(** C3: [ResetDevice] sends the steps of the baseline list and then
    those of the vendor list, in list order and one after the other:
    what it has sent is always a prefix of the baseline list followed by
    the vendor list, and a step of the vendor list is sent only when
    every baseline step has succeeded.  When every step of both lists
    succeeds, it returns nil having sent each step once, in that
    order. *)
Theorem ResetDevice_in_order (h : HCI) (s : State) :
  (forall w' : W,
     sends_ok (cmd h) (defaultResetSeq ++ bcmResetSeq) (world s) = Some w' ->
     ResetDevice h s =
       (mkState w' (heap s)
          (trace s ++
           map (ASend (cmd h)) (defaultResetSeq ++ bcmResetSeq)),
        Ret None))
  /\ exists k : nat,
      trace (ResetDevice h s).1 =
        trace s ++
        map (ASend (cmd h)) (take k (defaultResetSeq ++ bcmResetSeq)) /\
      ((length defaultResetSeq < k)%nat ->
       is_Some (sends_ok (cmd h) defaultResetSeq (world s))).
Proof.
  split.
  - intros w' Hok. rewrite ResetDevice_forRange.
    apply forRange_all_ok, Hok.
  - rewrite ResetDevice_forRange.
    destruct (forRange_prefix h (defaultResetSeq ++ bcmResetSeq) s)
      as (k & Hk & Htr & Hok).
    exists k. split; [exact Htr |]. intros Hlt.
    rewrite take_app_ge in Hok by lia.
    rewrite sends_ok_app in Hok.
    destruct (sends_ok (cmd h) defaultResetSeq (world s)); [eauto |].
    destruct Hok as [? Hok]. discriminate Hok.
Qed.

(** *** Construction *)

(** [NewHCI], run: the two attempts to open a socket, then the wiring. *)
Lemma NewHCI_run (l : option Logger) (maxConn : Z) (s : State) :
  NewHCI l maxConn s =
    let '(w1, r1) := device_NewSocket 1 (world s) in
    match r1 with
    | inl d =>
        let '(s', h) :=
          wired l maxConn d w1 (heap s) (trace s ++ [ANewSocket 1%Z]) in
        (s', Ret (Some h))
    | inr _ =>
        let '(w0, r0) := device_NewSocket 0 w1 in
        match r0 with
        | inl d =>
            let '(s', h) :=
              wired l maxConn d w0 (heap s)
                (trace s ++ [ANewSocket 1%Z; ANewSocket 0%Z]) in
            (s', Ret (Some h))
        | inr _ =>
            (mkState w0 (heap s)
               (trace s ++ [ANewSocket 1%Z; ANewSocket 0%Z]), Ret None)
        end
    end.
Proof.
  unfold NewHCI, NewSocket, event_NewEvent, HandleEvent, wired,
    five_bindings, bind, emit, construct, ret. simpl.
  destruct (device_NewSocket 1 (world s)) as [w1 [d | e1]]; simpl.
  - destruct (cmd_NewCmd d l w1) as [wc c]. simpl.
    destruct (l2cap_NewL2CAP c d l maxConn wc) as [wl r]. simpl.
    repeat (rewrite lookup_insert_eq; simpl).
    rewrite !insert_insert_eq, <- !app_assoc. reflexivity.
  - destruct (device_NewSocket 0 w1) as [w0 [d | e0]]; simpl.
    + destruct (cmd_NewCmd d l w0) as [wc c]. simpl.
      destruct (l2cap_NewL2CAP c d l maxConn wc) as [wl r]. simpl.
      repeat (rewrite lookup_insert_eq; simpl).
      rewrite !insert_insert_eq, <- !app_assoc. reflexivity.
    + rewrite <- app_assoc. reflexivity.
Qed.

※

Task instructions: From the data, list each line in which the string "repeat" appears.

Written answer:
    repeat (rewrite lookup_insert_eq; simpl).
      repeat (rewrite lookup_insert_eq; simpl).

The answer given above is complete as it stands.